HAVOC HATE - "Cycle Of Pain" (Indecent Media, 2005)
Immenso! Finalmente un album thrash fatto da gente che “sa come si fa”. Niente nostalgie fini a se stesse o furbi modernismi: gli HAVOC HATE dell’esperto Greg Christian (già bassista dei TESTAMENT... detto tutto) mixano la sostanza del thrash, coi suoi ritmi convulsi, l’impatto esasperato, la tecnica chitarristica ed il gusto per gli arrangiamenti classici, aggiornando la ricetta al 2005 e producendo quello che (per non sfigurare col glorioso passato Bay Area) dovrebbe essere preso da tutti a disco modello. Piccolo ma necessario distinguo: se per “thrash” intendete polpettoni mezzi hardcore conditi qua e là in salsa vocale agrodolce per accontentare tutti, state alla larga da “Cycle Of Pain”: questi “ragazzi” pestano duro e sono in missione per conto di Dio. Qui non c’è MTV che ti sdogana, niente finta rabbia adolescenziale, pantaloni dal cavallo basso e pose “giuste”... Dimentichiamoci quindi per un attimo di LAMB OF GOD, SHADOWS FALL o UNEARTH, perché negli States della musica alternativa ed estrema ci sono anche altri musicisti, che sanno dove vanno perché in primis sanno da dove vengono. Se quella dei gruppi succitati è universalmente riconosciuta come la “New Wave Of American Heavy Metal” quella degli HAVOC HATE è a suo modo la... “Old And Only Wave Of Real American Thrash Metal”! Qualche cambio in line-up rispetto all’esordio e un doveroso ritocco nei suoni e nella produzione (di cui si occupa il chitarrista dal cognome più adatto... Ordine!), una piccola etichetta come supporto: così la band si presenta al secondo album. E’ proprio il nuovo arrivato Tim Bouchee, che prende dietro al microfono il posto che fu di Jon Mallek sul debutto “This Violent Earth” a rivelarsi la famosa e necessaria marcia in più. In tutto “Cycle Of Pain” la sua voce versatile si muove a suo agio tra simil-growl alla Chuck Billy, screaming e atonalità pulite che richiamano alla mente i FORBIDDEN di metà carriera (indicative in tal senso l’elaborata “Tentacle” e la perfida “Wicked”), sempre sostenuta dal possente crunch chitarristico e dal drumming di Lipnicki (ex HADES), talvolta spiazzante per furia e groove.

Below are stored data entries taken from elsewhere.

(** X10. Typed credentials are used without the white space around
    them: a run without the demo flag behaves the same on the typed
    lines and on their stripped forms. *)
Theorem main_ignores_space_around_credentials :
  forall clk portal username_line password_line,
    main clk false portal username_line password_line
    = main clk false portal (strip username_line) (strip password_line).
Proof.
  intros clk portal u p. unfold main. now rewrite !strip_idempotent.
Qed.

(** ** Card identities *)

Lemma resolve_card_name_nonempty idx prev nm read polls :
  nonempty (resolve_card_name idx prev nm read polls) = true.
Proof.
  unfold resolve_card_name.
  destruct nm as [n | ]; cbn [truthy text_of].
  - destruct (nonempty n) eqn:E; [ exact E | ].
    destruct (shown_name prev read polls) as [c | ]; cbn [truthy text_of];
      [ | reflexivity ].
    destruct (nonempty c) eqn:F; [ exact F | reflexivity ].
  - destruct (shown_name prev read polls) as [c | ]; cbn [truthy text_of];
      [ | reflexivity ].
    destruct (nonempty c) eqn:F; [ exact F | reflexivity ].
Qed.

Lemma card_step_labels_failed clk n st idx thumb msg :
  click_error thumb = Some msg ->
  labels_of (events (card_step clk n st idx thumb)) = [].
Proof.
  intros C. unfold card_step, click.
  destruct (sibling_info (sibling thumb)) as [nm bl]. rewrite C.
  reflexivity.
Qed.

Lemma rows_kept_card_id clk card_name items t :
  In t (rows_kept clk card_name items) -> card_id t = card_name.
Proof.
  unfold rows_kept. intros Hin. apply in_flat_map in Hin.
  destruct Hin as [item [_ Hin]].
  destruct (trip_of_item clk card_name item) as [[t' | ] | e] eqn:E;
    simpl in Hin; try contradiction.
  destruct Hin as [-> | []]. now apply trip_of_item_fields in E.
Qed.

Lemma reported_names_app evs1 evs2 :
  reported_names (evs1 ++ evs2) = reported_names evs1 ++ reported_names evs2.
Proof.
  unfold reported_names. now rewrite labels_of_app, map_app.
Qed.

Lemma card_loop_identities clk n thumbs : forall idx st,
  let evs := events (card_loop clk n thumbs idx st) in
  let st' := loop_after clk thumbs idx st in
  (forall b, In b (balance_list st') ->
     In b (balance_list st) \/
     (truthy (bal_card_id b) = true /\ bal_currency b = "AUD" /\
      In (bal_card_id b) (reported_names evs))) /\
  (forall t, In t (all_transactions st') ->
     In t (all_transactions st) \/
     (truthy (card_id t) = true /\ In (card_id t) (reported_names evs))) /\
  Forall (fun l => nonempty (snd l) = true) (labels_of evs).
Proof.
  induction thumbs as [ | thumb rest IH ]; intros idx st;
    cbn [card_loop loop_after]; cbv zeta.
  - repeat split; auto.
  - destruct (card_step_spec clk n st idx thumb) as [Ho _].
    rewrite (events_bind _ _ _ Ho).
    destruct (IH (S idx) (card_after clk st idx thumb)) as [Hb [Ht Hl]].
    rewrite reported_names_app, labels_of_app.
    assert (Hname : nonempty (label_of st idx thumb) = true)
      by apply resolve_card_name_nonempty.
    destruct (click_error thumb) as [msg | ] eqn:C.
    + assert (E : card_after clk st idx thumb = st)
        by (unfold card_after; now rewrite C).
      rewrite E in *.
      rewrite (card_step_labels_failed _ _ _ _ _ _ C).
      unfold reported_names at 1 3.
      rewrite (card_step_labels_failed _ _ _ _ _ _ C). cbn [map app].
      repeat split; assumption.
    + rewrite (card_step_labels _ _ _ _ _ C).
      assert (R : reported_names (events (card_step clk n st idx thumb))
                  = [Some (label_of st idx thumb)]).
      { unfold reported_names. now rewrite (card_step_labels _ _ _ _ _ C). }
      rewrite R.
      assert (A : card_after clk st idx thumb
                  = mkLoopState (label_of st idx thumb)
                      (all_transactions st
                       ++ rows_kept clk (Some (label_of st idx thumb))
                                    (rows_of (trip_view thumb)))
                      (add_balance (Some (label_of st idx thumb))
                                   (parse_balance (balance_text_of thumb))
                                   (balance_list st)))
        by (unfold card_after; now rewrite C).
      split; [ | split ].
      * intros b Hin. destruct (Hb b Hin) as [H | [H1 [H2 H3]]].
        -- rewrite A in H. cbn [balance_list] in H. unfold add_balance in H.
           destruct (parse_balance (balance_text_of thumb)) as [x | ];
             [ | now left ].
           apply in_app_or in H. destruct H as [H | [<- | []]];
             [ now left | right ].
           cbn [bal_card_id bal_currency truthy].
           repeat split; auto. now left.
        -- right. repeat split; auto. apply in_or_app. now right.
      * intros t Hin. destruct (Ht t Hin) as [H | [H1 H2]].
        -- rewrite A in H. cbn [all_transactions] in H.
           apply in_app_or in H. destruct H as [H | H]; [ now left | right ].
           rewrite (rows_kept_card_id _ _ _ _ H). cbn [truthy].
           split; [ exact Hname | now left ].
        -- right. split; auto. apply in_or_app. now right.
      * cbn [app]. constructor; [ exact Hname | exact Hl ].
Qed.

Già nell’opener Tim scaglia immediatamente l’ascoltatore nel thrash frontale di estrazione TESTAMENT che caratterizzerà quasi tutte le tracks. I tempi generali non hanno neppure bisogno di essere troppo serrati: le accelerazioni studiate e le porzioni strumentali sempre eccellenti garantiscono infatti incisività ed una fluidità inconsueta per un prodotto del genere.

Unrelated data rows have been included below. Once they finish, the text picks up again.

Lemma addEdges_calls_for N A D PU PV n : forall k B,
  0 <= k -> k + Z.of_nat n <= N ->
  (forall x, k < x <= N -> B x = []) ->
  (forall u v, 1 <= u <= N -> In v (A u) -> 1 <= v <= N) ->
  addEdges (gstate N B D PU PV)
           (calls_for A (map Z.of_nat (seq (S (Z.to_nat k)) n))) =
  gstate N (fun x => if (k <? x) && (x <=? k + Z.of_nat n) then A x else B x)
         D PU PV.
Proof.
  induction n as [|n IH]; intros k B Hk Hn HB HA.
  - simpl. apply gstate_ext; try reflexivity; [lia|].
    intros x Hx. destruct (Z.ltb_spec k x), (Z.leb_spec x (k + Z.of_nat 0)); simpl;
      try reflexivity. lia.
  - cbn [seq map]. unfold calls_for. cbn [map concat]. fold (calls_for A).
    rewrite addEdges_app.
    replace (Z.of_nat (S (Z.to_nat k))) with (k + 1) by lia.
    rewrite addEdges_one_vertex; [|lia|intros v Hv; apply (HA (k + 1)); [lia|exact Hv]].
    replace (S (S (Z.to_nat k))) with (S (Z.to_nat (k + 1))) by lia.
    change (concat (map (fun u => map (fun v => (u, v)) (A u))
                        (map Z.of_nat (seq (S (Z.to_nat (k + 1))) n))))
      with (calls_for A (map Z.of_nat (seq (S (Z.to_nat (k + 1))) n))).
    rewrite IH; [|lia|lia| |exact HA].
    + apply gstate_ext; try reflexivity; [lia|].
      intros x Hx. unfold upd.
      destruct (Z.ltb_spec (k + 1) x), (Z.leb_spec x (k + 1 + Z.of_nat n)),
        (Z.ltb_spec k x), (Z.leb_spec x (k + Z.of_nat (S n))),
        (Z.eqb_spec x (k + 1)); simpl; try reflexivity; try lia.
      subst x. rewrite HB by lia. reflexivity.
    + intros x Hx. unfold upd. destruct (Z.eqb_spec x (k + 1)); [lia|].
      apply HB. lia.
Qed.

Lemma addEdges_build N A :
  0 <= N ->
  (forall u v, 1 <= u <= N -> In v (A u) -> 1 <= v <= N) ->
  addEdges (construct N N) (calls_for A (range1 N)) =
  gstate N (fun x => if x =? 0 then [] else A x)
         (fun _ => INF) (fun _ => 0) (fun _ => 0).
Proof.
  intros HN HA. rewrite construct_gstate by exact HN. unfold range1.
  change (seq 1 (Z.to_nat N)) with (seq (S (Z.to_nat 0)) (Z.to_nat N)).
  rewrite addEdges_calls_for; [|lia|lia|reflexivity|exact HA].
  apply gstate_ext; try reflexivity; [lia|].
  intros x Hx. destruct (Z.ltb_spec 0 x), (Z.leb_spec x (0 + Z.of_nat (Z.to_nat N))),
    (Z.eqb_spec x 0); simpl; try reflexivity; lia.
Qed.

(** ** One step of each loop on a state given by functions *)

Section Steps.
Variable N : Z.
Hypothesis HN : 0 <= N.
Variables (A : Z -> list Z) (D PU PV : Z -> Z).

Lemma scan_skip u v vs q log :
  1 <= v <= N -> 0 <= PV v <= N -> D (PV v) <> INF ->
  bfs_scan_log u (v :: vs) (gstate N A D PU PV) q log =
  bfs_scan_log u vs (gstate N A D PU PV) q log.
Proof using HN.
  intros Hv Hw Hne. cbn [bfs_scan_log gstate pairV dist].
  rewrite vget_tab by lia. cbn [rbind]. rewrite vget_tab by lia. cbn [rbind].
  destruct (Z.eqb_spec (D (PV v)) INF); [contradiction|reflexivity].
Qed.

Lemma scan_assign u v vs q log :
  1 <= v <= N -> 0 <= PV v <= N -> D (PV v) = INF -> 0 <= u <= N ->
  bfs_scan_log u (v :: vs) (gstate N A D PU PV) q log =
  bfs_scan_log u vs (gstate N A (upd D (PV v) (D u + 1)) PU PV)
               (q ++ [PV v]) (log ++ [D u + 1]).
Proof using HN.
  intros Hv Hw Einf Hu. cbn [bfs_scan_log gstate pairV dist].
  rewrite vget_tab by lia. cbn [rbind]. rewrite vget_tab by lia. cbn [rbind].
  rewrite Einf, Z.eqb_refl.
  rewrite vget_tab by lia. cbn [rbind]. rewrite vset_tab by lia. cbn [rbind].
  reflexivity.
Qed.

Lemma loop_expand fuel u q log :
  0 <= u <= N -> D u < D 0 ->
  bfs_loop_log (S fuel) (gstate N A D PU PV) (u :: q) log =
  let* (gq, log') := bfs_scan_log u (A u) (gstate N A D PU PV) q log in
  bfs_loop_log fuel (fst gq) (snd gq) log'.
Proof using HN.
  intros Hu Hlt. cbn [bfs_loop_log gstate dist adj].
  rewrite vget_tab by lia. cbn [rbind]. rewrite vget_tab by lia. cbn [rbind].
  destruct (Z.ltb_spec (D u) (D 0)); [|lia].
  rewrite vget_tab by lia. cbn [rbind]. reflexivity.
Qed.

Lemma loop_skip fuel u q log :
  0 <= u <= N -> ~ D u < D 0 ->
  bfs_loop_log (S fuel) (gstate N A D PU PV) (u :: q) log =
  bfs_loop_log fuel (gstate N A D PU PV) q log.
Proof using HN.
  intros Hu Hlt. cbn [bfs_loop_log gstate dist adj].
  rewrite vget_tab by lia. cbn [rbind]. rewrite vget_tab by lia. cbn [rbind].
  destruct (Z.ltb_spec (D u) (D 0)); [lia|reflexivity].
Qed.

Lemma dfs_step fuel u :
  1 <= u <= N ->
  dfs_fuel (S fuel) (gstate N A D PU PV) u =
  dfs_neighbours (dfs_fuel fuel) u (A u) (gstate N A D PU PV).
Proof using HN.
  intros Hu. cbn [dfs_fuel gstate adj].
  destruct (Z.eqb_spec u 0); [lia|].
  rewrite vget_tab by lia. cbn [rbind]. reflexivity.
Qed.

Lemma dfsn_skip rec u v vs :
  1 <= v <= N -> 0 <= PV v <= N -> 0 <= u <= N -> D (PV v) <> D u + 1 ->
  dfs_neighbours rec u (v :: vs) (gstate N A D PU PV) =
  dfs_neighbours rec u vs (gstate N A D PU PV).
Proof using HN.
  intros Hv Hw Hu Hne. cbn [dfs_neighbours gstate pairV dist].
  rewrite vget_tab by lia. cbn [rbind]. rewrite vget_tab by lia. cbn [rbind].
  rewrite vget_tab by lia. cbn [rbind].
  destruct (Z.eqb_spec (D (PV v)) (D u + 1)); [contradiction|reflexivity].
Qed.

Lemma dfsn_free rec u v vs :
  1 <= v <= N -> PV v = 0 -> 1 <= u <= N -> D 0 = D u + 1 ->
  rec (gstate N A D PU PV) 0 = Ok (gstate N A D PU PV, true) ->
  dfs_neighbours rec u (v :: vs) (gstate N A D PU PV) =
  Ok (gstate N A D (upd PU u v) (upd PV v u), true).
Proof using HN.
  intros Hv Hw Hu Hlay Hrec. cbn [dfs_neighbours gstate pairV dist].
  rewrite vget_tab by lia. cbn [rbind]. rewrite Hw.
  rewrite vget_tab by lia. cbn [rbind].
  rewrite vget_tab by lia. cbn [rbind].
  rewrite Hlay, Z.eqb_refl.
  change (mkGraph N N (tab A N) (tab D N) (tab PU N) (tab PV N))
    with (gstate N A D PU PV).
  rewrite Hrec. cbn [rbind gstate pairU pairV].
  rewrite vset_tab by lia. cbn [rbind]. rewrite vset_tab by lia. cbn [rbind].
  reflexivity.
Qed.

Capitolo a parte, tra le tracce, la splendida “Fiction”, che da sola vale l’acquisto dell’album: una power ballad come da anni non se ne sentivano. Eccellente atmosfera e progressione dalle geometrie impeccabili, toccando tutti i registri e mostrando muscoli, sensibilità, rabbia ed intelligenza. Piacerà a chi sa vedere nel thrash un mezzo (leggi: una chiave di lettura, un’espressione), non un fine (leggi: cliché ed autoindulgenze, oggi ancor più inutili).

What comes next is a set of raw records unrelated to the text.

(** After split-and-sort every particle of a box of the current level
    lies in the range that the box arrays give for the box it is now
    filed under. The records of the boxes that existed before are kept; a
    particle that moved to a child box finds there the start flag set at
    the start of its box, its old box as parent, its Morton number and the
    level being built. *)
Theorem split_and_sort_keeps_particles_in_their_boxes
    (pb bb : positive) (ext adaptive : bool) (dims : nat) (st : level_args)
    (box_parent_ids box_morton_nrs : list Z) (i : Z) :
  wf_level pb bb ext dims st = true ->
  (forall j, 0 <= j < Z.of_nat (nsrcntgts st) -> rd 0 (srcntgt_box_ids st) j < nboxes st) ->
  nboxes_out pb bb ext adaptive dims st <= len (box_srcntgt_starts st) ->
  nboxes_out pb bb ext adaptive dims st <= len (box_srcntgt_counts_cumul st) ->
  nboxes_out pb bb ext adaptive dims st <= len (box_levels st) ->
  nboxes_out pb bb ext adaptive dims st <= len box_parent_ids ->
  nboxes_out pb bb ext adaptive dims st <= len box_morton_nrs ->
  0 <= i < Z.of_nat (nsrcntgts st) ->
  box_is_current ext st (rd 0 (srcntgt_box_ids st) i) = true ->
  let l := split_and_sort pb bb ext adaptive dims st i in
  let c := new_srcntgt_box_id l in
  let starts := box_srcntgt_starts_out pb bb ext adaptive dims st in
  let counts := box_srcntgt_counts_cumul_out pb bb ext adaptive dims st in
  rd 0 starts c <= tgt_particle_idx l < rd 0 starts c + rd 0 counts c
  /\ (do_split_box pb bb ext adaptive dims st (rd 0 (srcntgt_box_ids st) i) = true ->
      0 <= rd 0 (morton_nrs st) i ->
      nboxes st <= c
      /\ rd 0 (box_start_flags_out pb bb ext adaptive dims st) (rd 0 starts c) = 1
      /\ rd 0 (box_parent_ids_out pb bb ext adaptive dims st box_parent_ids) c
           = rd 0 (srcntgt_box_ids st) i
      /\ rd 0 (box_morton_nrs_out pb bb ext adaptive dims st box_morton_nrs) c
           = rd 0 (morton_nrs st) i
      /\ rd 0 (box_levels_out pb bb ext adaptive dims st) c = level st)
  /\ (do_split_box pb bb ext adaptive dims st (rd 0 (srcntgt_box_ids st) i) = false
      \/ rd 0 (morton_nrs st) i = -1 ->
      c = rd 0 (srcntgt_box_ids st) i
      /\ rd 0 starts c = rd 0 (box_srcntgt_starts st) c
      /\ rd 0 counts c = rd 0 (box_srcntgt_counts_cumul st) c).
Proof.
  intros Hwf Hold Hl1 Hl2 Hl3 Hl4 Hl5 Hi Hcur l c starts counts.
  pose proof (wf_box pb bb ext dims st Hwf i Hi Hcur) as [_ [_ [_ [Hs0 [Hn0 _]]]]].
  pose proof (wf_key pb bb ext dims st Hwf i Hi) as Hkey.
  destruct (wf_sizes pb bb ext dims st Hwf) as [_ [Hnb _]].
  assert (Hkept : do_split_box pb bb ext adaptive dims st (rd 0 (srcntgt_box_ids st) i) = false
                  \/ rd 0 (morton_nrs st) i = -1 ->
                  c = rd 0 (srcntgt_box_ids st) i
                  /\ rd 0 starts c = rd 0 (box_srcntgt_starts st) c
                  /\ rd 0 counts c = rd 0 (box_srcntgt_counts_cumul st) c).
  { intros Hcase.
    assert (Hc : c = rd 0 (srcntgt_box_ids st) i).
    { unfold c, l, split_and_sort.
      destruct (do_split_box pb bb ext adaptive dims st (rd 0 (srcntgt_box_ids st) i)) eqn:Es;
        [| reflexivity].
      destruct Hcase as [Hf | Hm]; [discriminate |].
      cbn [new_srcntgt_box_id]. unfold new_box_id_of. rewrite Hm.
      assert (Hext : ext = true) by (clear - Hkey Hm; destruct ext; [reflexivity | lia]).
      rewrite Hext. reflexivity. }
    split; [exact Hc |]. rewrite Hc.
    split; apply (old_boxes_untouched pb bb ext adaptive dims st Hwf); apply Hold; exact Hi. }
  assert (Hchild : do_split_box pb bb ext adaptive dims st (rd 0 (srcntgt_box_ids st) i) = true ->
                   0 <= rd 0 (morton_nrs st) i ->
                   exists cb,
                     In cb (child_boxes pb bb ext adaptive dims st)
                     /\ new_box_id cb = c
                     /\ nboxes st <= c < nboxes_out pb bb ext adaptive dims st
                     /\ rd 0 starts c = new_box_start cb
                     /\ rd 0 counts c = new_count cb
                     /\ 0 <= new_box_start cb <= tgt_particle_idx l
                     /\ tgt_particle_idx l < new_box_start cb + new_count cb
                     /\ new_box_parent_id cb = rd 0 (srcntgt_box_ids st) i
                     /\ new_box_morton_nr cb = rd 0 (morton_nrs st) i
                     /\ new_box_level cb = level st
                     /\ (forall cb', In cb' (child_boxes pb bb ext adaptive dims st) ->
                           new_box_id cb' = c -> cb' = cb)).
  { intros Hs Hk0.
    assert (Hk : 0 <= rd 0 (morton_nrs st) i < 2 ^ Z.of_nat dims) by lia.
    destruct (child_writer pb bb ext adaptive dims st Hwf i Hi Hs Hk)
      as [cb [Hin [Hid [Hpar [Hmn [Hlev [Hst [Hct Huniq]]]]]]]].
    pose proof (new_id_bounds pb bb ext adaptive dims st Hwf i Hi Hs Hk) as Hb.
    assert (Hc : c = new_box_id_of pb bb ext adaptive dims st i).
    { unfold c, l, split_and_sort. rewrite Hs. reflexivity. }
    destruct (tgt_decomposition pb bb ext adaptive dims st Hwf i Hi Hs) as [place [Htgt Hpl]].
    exists cb. rewrite Hc.
    split; [exact Hin |]. split; [exact Hid |]. split; [exact Hb |].
    assert (Hsame : forall cb', In cb' (child_boxes pb bb ext adaptive dims st) ->
              new_box_id cb' = new_box_id_of pb bb ext adaptive dims st i -> cb' = cb).
    { intros cb' Hin' Hid'. apply Huniq; [exact Hin' | congruence]. }
    split.
    { unfold starts, box_srcntgt_starts_out.
      apply (apply_writes_keyed 0 new_box_id new_box_start); try assumption.
      - intros cb' Hin' Hid'. rewrite (Hsame cb' Hin' Hid'). reflexivity.
      - lia. }
    split.
    { unfold counts, box_srcntgt_counts_cumul_out.
      apply (apply_writes_keyed 0 new_box_id new_count); try assumption.
      - intros cb' Hin' Hid'. rewrite (Hsame cb' Hin' Hid'). reflexivity.
      - lia. }
    pose proof (count_in_bounds (fun j => rd 0 (morton_nrs st) j <? rd 0 (morton_nrs st) i)
                  (rd 0 (box_srcntgt_starts st) (rd 0 (srcntgt_box_ids st) i))
                  (Z.to_nat (rd 0 (box_srcntgt_counts_cumul st)
                                (rd 0 (srcntgt_box_ids st) i)))) as Hbelow.
    split; [fold l in Htgt; rewrite Hst, Htgt; lia |].
    split; [fold l in Htgt; rewrite Hst, Hct, Htgt; lia |].
    split; [exact Hpar |]. split; [exact Hmn |]. split; [exact Hlev | exact Hsame]. }
  split; [| split; [| exact Hkept]].
  - destruct (do_split_box pb bb ext adaptive dims st (rd 0 (srcntgt_box_ids st) i)) eqn:Es.
    + destruct (Z.eq_dec (rd 0 (morton_nrs st) i) (-1)) as [Hm | Hm].
      * destruct (Hkept (or_intror Hm)) as [Hc [-> ->]]. rewrite Hc.
        apply (tgt_split_range pb bb ext adaptive dims st Hwf i Hi Es).
      * assert (Hk0 : 0 <= rd 0 (morton_nrs st) i) by (clear - Hkey Hm; destruct ext; lia).
        destruct (Hchild eq_refl Hk0) as [cb [_ [_ [_ [-> [-> [Hr1 [Hr2 _]]]]]]]]. lia.
    + destruct (Hkept (or_introl eq_refl)) as [Hc [-> ->]]. rewrite Hc.
      unfold l. rewrite (lane_nosplit pb bb ext adaptive dims st i Es).
      cbn [tgt_particle_idx]. lia.
  - intros Hs Hk0.
    destruct (Hchild Hs Hk0)
      as [cb [Hin [Hid [Hb [Hst [Hct [Hr1 [Hr2 [Hpar [Hmn [Hlev Hsame]]]]]]]]]]].
    split; [lia |].
    destruct (wf_lengths pb bb ext dims st Hwf) as [_ [_ Hlf]].
    pose proof (tgt_in_range pb bb ext adaptive dims st Hwf i Hi) as Htr. fold l in Htr.
    split.
    { rewrite Hst. unfold box_start_flags_out.
      apply (apply_writes_keyed 0 new_box_start (fun _ => 1) _ _ _ cb Hin eq_refl).
      - intros; reflexivity.
      - unfold len. rewrite Hlf. lia. }
    split.
    { rewrite <- Hpar. unfold box_parent_ids_out.
      apply (apply_writes_keyed 0 new_box_id new_box_parent_id); try assumption.
      - intros cb' Hin' Hid'. rewrite (Hsame cb' Hin' Hid'). reflexivity.
      - lia. }
    split.
    { rewrite <- Hmn. unfold box_morton_nrs_out.
      apply (apply_writes_keyed 0 new_box_id new_box_morton_nr); try assumption.
      - intros cb' Hin' Hid'. rewrite (Hsame cb' Hin' Hid'). reflexivity.
      - lia. }
    rewrite <- Hlev. unfold box_levels_out.
    apply (apply_writes_keyed 0 new_box_id new_box_level); try assumption.
    + intros cb' Hin' Hid'. rewrite (Hsame cb' Hin' Hid'). reflexivity.
    + lia.
Qed.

“Alone” pare uscita dritta dal songbook dei METAL CHURCH era “Blessing In Disguise”, fatta eccezione per qualche passaggio vocale più estremo. “Cold Embrace” ricorda invece i MEGORA e la loro ricerca melodica su impianti solidi e cadenzati. “Buried In Lies”, tremendamente vicina nel riffing all’ex band di Christian, e la spietata corsa di “Rotting Hour” chiudono un album assolutamente indispensabile per ogni amante del thrash autentico: fresco, incazzato, concepito e suonato con gli zebedei fumanti. Buy or die!